(* ===== verification/GoFloat.v ===== *)
(** * IEEE-754 binary64 arithmetic, as Go's [float64]

    The bitrate, pacing and metrics code computes with [float64].  This file
    instantiates the Standard Library's executable specification of IEEE-754
    arithmetic ([SpecFloat], round to nearest even) at precision 53 and
    exponent 1024, with the conversions Go performs between integers and
    [float64].  Everything here evaluates inside the kernel. *)
From S2P Require Import Prelude.
From Stdlib Require Import SpecFloat.
Local Open Scope Z_scope.

Definition float64 : Set := spec_float.

(** [float64(z)]: the nearest binary64 to an integer. *)
Definition f64 (z : Z) : float64 := binary_normalize 53 1024 z 0 false.

Definition fadd : float64 -> float64 -> float64 := SFadd 53 1024.
Definition fsub : float64 -> float64 -> float64 := SFsub 53 1024.
Definition fmul : float64 -> float64 -> float64 := SFmul 53 1024.
Definition fdiv : float64 -> float64 -> float64 := SFdiv 53 1024.
Definition fltb : float64 -> float64 -> bool := SFltb.

(** [num / den] as a Go constant expression: the binary64 nearest to the
    rational (division is correctly rounded). *)
Definition fconst (num den : Z) : float64 := fdiv (f64 num) (f64 den).

(** [m * 2^e] truncated toward zero. *)
Definition trunc_pow2 (m e : Z) : Z := if e <? 0 then m / 2 ^ (- e) else m * 2 ^ e.

(** [int(f)]: truncation toward zero.  Go leaves the conversion of a value
    outside the integer range to the implementation; the model takes the
    amd64 result, the smallest [int64]. *)
Definition int_of_f64 (f : float64) : Z :=
  match f with
  | S754_zero _ => 0
  | S754_finite s m e =>
      let v := trunc_pow2 (Zpos m) e in
      let z := if s then - v else v in
      if (minInt64 <=? z) && (z <=? maxInt64) then z else minInt64
  | _ => minInt64
  end.

(** [uint32(f)] for a non-negative [f]. *)
Definition uint32_of_f64 (f : float64) : Z := u32 (int_of_f64 f).

(** [math.Ceil(f)] *)
Definition fceil (f : float64) : float64 :=
  match f with
  | S754_finite s m e =>
      if e <? 0 then
        let q := Zpos m / 2 ^ (- e) in
        let r := Zpos m mod 2 ^ (- e) in
        if s then (if q =? 0 then S754_zero true else f64 (- q))
        else f64 (if r =? 0 then q else q + 1)
      else f
  | _ => f
  end.

Example f64_exact_25fps : int_of_f64 (fmul (f64 512) (fdiv (f64 1000) (f64 12800))) = 40.
Proof. reflexivity. Qed.

Example f64_ceil_900ms : int_of_f64 (fceil (fmul (f64 900) (fconst 1 1000))) = 1.
Proof. reflexivity. Qed.

(** ** Integers up to 2^53 are represented exactly *)
Lemma digits2_pos_bounds p : 2 ^ (Zpos (digits2_pos p) - 1) <= Zpos p < 2 ^ Zpos (digits2_pos p).
Proof.
  induction p as [p IH|p IH|]; cbn [digits2_pos].
  - rewrite Pos2Z.inj_succ, Z.pow_succ_r by lia.
    replace (Z.succ (Zpos (digits2_pos p)) - 1) with (Z.succ (Zpos (digits2_pos p) - 1)) by lia.
    rewrite Z.pow_succ_r by lia. lia.
  - rewrite Pos2Z.inj_succ, Z.pow_succ_r by lia.
    replace (Z.succ (Zpos (digits2_pos p)) - 1) with (Z.succ (Zpos (digits2_pos p) - 1)) by lia.
    rewrite Z.pow_succ_r by lia. lia.
  - cbn. lia.
Qed.

Lemma digits2_pos_unique p d : 0 < d -> 2 ^ (d - 1) <= Zpos p < 2 ^ d -> Zpos (digits2_pos p) = d.
Proof.
  intros Hd Hp. pose proof (digits2_pos_bounds p) as Hb.
  assert (Zpos (digits2_pos p) - 1 < d) by (apply (Z.pow_lt_mono_r_iff 2); lia).
  assert (d - 1 < Zpos (digits2_pos p)) by (apply (Z.pow_lt_mono_r_iff 2); lia).
  lia.
Qed.

(** ** Products that need no rounding

    [norm m e] is [m * 2^e] in normal form.  A product of two numbers of this
    form is exact when the product of the mantissas has at most 53 digits. *)
Definition shifted (n : nat) (m : positive) : positive := Nat.iter n xO m.

Definition norm (m : positive) (e : Z) : float64 :=
  let d := Zpos (digits2_pos m) in S754_finite false (shifted (Z.to_nat (53 - d)) m) (d - 53 + e).

Lemma shifted_val n m : Zpos (shifted n m) = Zpos m * 2 ^ Z.of_nat n.
Proof.
  unfold shifted. induction n as [|n IH]; [cbn; lia|].
  change (Nat.iter (S n) xO m) with (xO (Nat.iter n xO m)).
  rewrite Nat2Z.inj_succ, Z.pow_succ_r by lia. rewrite Pos2Z.inj_xO, IH. lia.
Qed.

Lemma shifted_add n k m : shifted n (shifted k m) = shifted (n + k) m.
Proof. unfold shifted. rewrite <-Nat.iter_add. done. Qed.

Lemma shifted_mul n k p q : (shifted n p * shifted k q = shifted (n + k) (p * q))%positive.
Proof.
  apply Pos2Z.inj. rewrite Pos2Z.inj_mul, !shifted_val, Pos2Z.inj_mul, Nat2Z.inj_add, Z.pow_add_r by lia. lia.
Qed.

Lemma digits_shifted n m : Zpos (digits2_pos (shifted n m)) = Zpos (digits2_pos m) + Z.of_nat n.
Proof.
  unfold shifted. induction n as [|n IH]; [cbn; lia|].
  change (Nat.iter (S n) xO m) with (xO (Nat.iter n xO m)).
  cbn [digits2_pos]. rewrite Pos2Z.inj_succ, IH. lia.
Qed.

Lemma iter_pos_nat {A : Type} (f : A -> A) p x : iter_pos f p x = Nat.iter (Pos.to_nat p) f x.
Proof.
  revert x. induction p as [p IH|p IH|]; intros x; cbn [iter_pos].
  - rewrite !IH, Pos2Nat.inj_xI, <-Nat.iter_add.
    replace (S (2 * Pos.to_nat p)) with ((Pos.to_nat p + Pos.to_nat p) + 1)%nat by lia.
    rewrite (Nat.iter_add (_ + _) 1). done.
  - rewrite !IH, Pos2Nat.inj_xO, <-Nat.iter_add. f_equal. lia.
  - done.
Qed.

Lemma pos_iter_shifted d m : Pos.iter xO m d = shifted (Pos.to_nat d) m.
Proof. apply Pos2Nat.inj_iter. Qed.

Lemma shr_shifted n m :
  Nat.iter n shr_1 {| shr_m := Zpos (shifted n m); shr_r := false; shr_s := false |}
  = {| shr_m := Zpos m; shr_r := false; shr_s := false |}.
Proof. induction n as [|n IH]; [done|]. rewrite Nat.iter_succ_r. exact IH. Qed.

Lemma shr_exact n m e k :
  k = Z.of_nat n ->
  shr (shr_record_of_loc (Zpos (shifted n m)) loc_Exact) e k
  = ({| shr_m := Zpos m; shr_r := false; shr_s := false |}, e + k).
Proof.
  intros ->. destruct n as [|n]; [cbn; by rewrite Z.add_0_r|].
  unfold shr. change (Z.of_nat (S n)) with (Zpos (Pos.of_succ_nat n)). cbn [shr_record_of_loc].
  rewrite iter_pos_nat, SuccNat2Pos.id_succ. by rewrite shr_shifted.
Qed.

(** Rounding [m * 2^k * 2^e] when [m] has 53 digits at most *)
Lemma round_norm m n e :
  let d := Zpos (digits2_pos m) in
  d <= 53 -> 53 <= d + Z.of_nat n -> -1000 <= d + Z.of_nat n + e <= 1000 ->
  binary_round_aux 53 1024 false (Zpos (shifted n m)) e loc_Exact = norm m (Z.of_nat n + e).
Proof.
  intros d Hd Hn He. unfold binary_round_aux, shr_fexp.
  cbn [Zdigits2]. rewrite digits_shifted. fold d.
  set (k := Z.to_nat (53 - d)).
  assert (Hsh : shifted n m = shifted (n - k) (shifted k m)) by (rewrite shifted_add; f_equal; lia).
  rewrite Hsh, (shr_exact (n - k)) by (unfold fexp, emin; lia).
  cbn [shr_m loc_of_shr_record round_nearest_even]. cbn [Zdigits2]. rewrite digits_shifted. fold d.
  unfold fexp, emin. 
  change (shifted k m) with (shifted 0 (shifted k m)) at 1.
  rewrite (shr_exact 0) by lia. cbn [shr_m].
  destruct (Z.leb_spec (e + (Z.max (d + Z.of_nat n + e - 53) (3 - 1024 - 53) - e)
    + (Z.max (d + Z.of_nat k + (e + (Z.max (d + Z.of_nat n + e - 53) (3 - 1024 - 53) - e)) - 53)
         (3 - 1024 - 53) - (e + (Z.max (d + Z.of_nat n + e - 53) (3 - 1024 - 53) - e)))) (1024 - 53)); [|lia].
  unfold norm. fold d k. f_equal. lia.
Qed.

Lemma f64_norm m : Zpos (digits2_pos m) <= 53 -> f64 (Zpos m) = norm m 0.
Proof.
  intros Hd. unfold f64, binary_normalize, binary_round.
  set (k := Z.to_nat (53 - Zpos (digits2_pos m))).
  assert (Ha : shl_align m 0 (fexp 53 1024 (Zpos (digits2_pos m) + 0)) = (shifted k m, - Z.of_nat k)).
  { unfold shl_align, fexp, emin.
    replace (Z.max _ _ - 0) with (- Z.of_nat k) by lia.
    replace (Z.max _ _) with (- Z.of_nat k) by lia.
    destruct k as [|k']; [done|]. change (- Z.of_nat (S k')) with (Zneg (Pos.of_succ_nat k')). cbn iota.
    rewrite pos_iter_shifted, SuccNat2Pos.id_succ. done. }
  rewrite Ha, round_norm by lia. f_equal. lia.
Qed.

Lemma fmul_norm m n e e' :
  Zpos (digits2_pos (m * n)) <= 53 -> -400 <= e <= 400 -> -400 <= e' <= 400 ->
  fmul (norm m e) (norm n e') = norm (m * n) (e + e').
Proof.
  intros Hd He He'. unfold fmul, norm at 1 2, SFmul. cbn [xorb].
  pose proof (digits2_pos_bounds (m * n)) as Hmn.
  pose proof (digits2_pos_bounds m) as Hm. pose proof (digits2_pos_bounds n) as Hn.
  set (dm := Zpos (digits2_pos m)) in *. set (dn := Zpos (digits2_pos n)) in *.
  remember (Zpos (digits2_pos (m * n))) as dp eqn:Edp.
  rewrite Pos2Z.inj_mul in Hmn.
  assert (dm <= dp) by (enough (dm - 1 < dp) by lia; apply (Z.pow_lt_mono_r_iff 2); nia).
  assert (dn <= dp) by (enough (dn - 1 < dp) by lia; apply (Z.pow_lt_mono_r_iff 2); nia).
  assert (dp <= dm + dn).
  { enough (dp - 1 < dm + dn) by lia. apply (Z.pow_lt_mono_r_iff 2); [lia|lia|].
    rewrite Z.pow_add_r by lia. nia. }
  assert (dm + dn - 1 <= dp).
  { enough (dm - 1 + (dn - 1) < dp) by lia. apply (Z.pow_lt_mono_r_iff 2); [lia|lia|].
    rewrite Z.pow_add_r by lia. nia. }
  rewrite shifted_mul, round_norm by lia. f_equal. lia.
Qed.

(** Truncating [m * 2^e] for an [e] of at most 0 *)
Lemma int_of_norm m e :
  Zpos (digits2_pos m) <= 53 -> e <= 0 -> int_of_f64 (norm m e) = Zpos m / 2 ^ (- e).
Proof.
  intros Hd He. unfold int_of_f64, norm.
  pose proof (digits2_pos_bounds m) as Hm.
  set (d := Zpos (digits2_pos m)) in *. set (k := Z.to_nat (53 - d)).
  assert (Hv : trunc_pow2 (Zpos (shifted k m)) (d - 53 + e) = Zpos m / 2 ^ (- e)).
  { unfold trunc_pow2. rewrite shifted_val.
    case Z.ltb_spec; intros Hlt.
    - replace (- (d - 53 + e)) with (- e + Z.of_nat k) by lia.
      rewrite Z.pow_add_r by lia. apply Z.div_mul_cancel_r; lia.
    - replace e with 0 by lia. replace (Z.of_nat k) with 0 by lia. replace (d - 53 + 0) with 0 by lia.
      cbn. rewrite Z.div_1_r. lia. }
  rewrite Hv.
  assert (2 ^ d <= 2 ^ 53) by (apply Z.pow_le_mono_r; lia).
  assert (0 <= Zpos m / 2 ^ (- e) <= Zpos m).
  { split; [apply Z.div_pos; lia|]. apply Z.div_le_upper_bound; [lia|].
    assert (0 < 2 ^ (- e)) by lia. nia. }
  unfold minInt64, maxInt64 in *.
  rewrite (proj2 (Z.leb_le _ _)), (proj2 (Z.leb_le _ _)); cbn in *; lia.
Qed.

Lemma digits2_pos_le m k : Zpos m < 2 ^ k -> 0 <= k -> Zpos (digits2_pos m) <= k.
Proof.
  intros Hm Hk. pose proof (digits2_pos_bounds m).
  enough (Zpos (digits2_pos m) - 1 < k) by lia. apply (Z.pow_lt_mono_r_iff 2); lia.
Qed.

(** [int(float64(z) * c)] for a constant [c = n / 2^k] *)
Lemma int_of_product z n k :
  0 <= z -> z * Zpos n < 2 ^ 53 -> 0 <= k <= 400 ->
  int_of_f64 (fmul (f64 z) (norm n (- k))) = z * Zpos n / 2 ^ k.
Proof.
  intros Hz Hn Hk. destruct z as [|m|m]; [|..|lia].
  - unfold fmul, f64, norm. cbn. by rewrite Z.div_0_l by lia.
  - rewrite f64_norm by (apply digits2_pos_le; lia).
    assert (Hd : Zpos (digits2_pos (m * n)) <= 53) by (apply digits2_pos_le; lia).
    rewrite fmul_norm by lia. rewrite int_of_norm by lia.
    replace (- (0 + - k)) with k by lia. by rewrite Pos2Z.inj_mul.
Qed.

(** A conversion yields an [int64]. *)
Lemma int_of_f64_range f : - 2 ^ 63 <= int_of_f64 f < 2 ^ 63.
Proof.
  destruct f as [s|s| |s m e]; cbn [int_of_f64]; [unfold minInt64; lia..|]. cbn zeta.
  match goal with |- context [(minInt64 <=? ?z) && _] => generalize z end. intros z.
  destruct (Z.leb_spec minInt64 z), (Z.leb_spec z maxInt64); cbn [andb]; unfold minInt64, maxInt64 in *; lia.
Qed.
---*---
§ **Task requirements**: Your task is to copy every line of the entries that contains the string "when".

§ **Result**:
    form is exact when the product of the mantissas has at most 53 digits. *)
(** Rounding [m * 2^k * 2^e] when [m] has 53 digits at most *)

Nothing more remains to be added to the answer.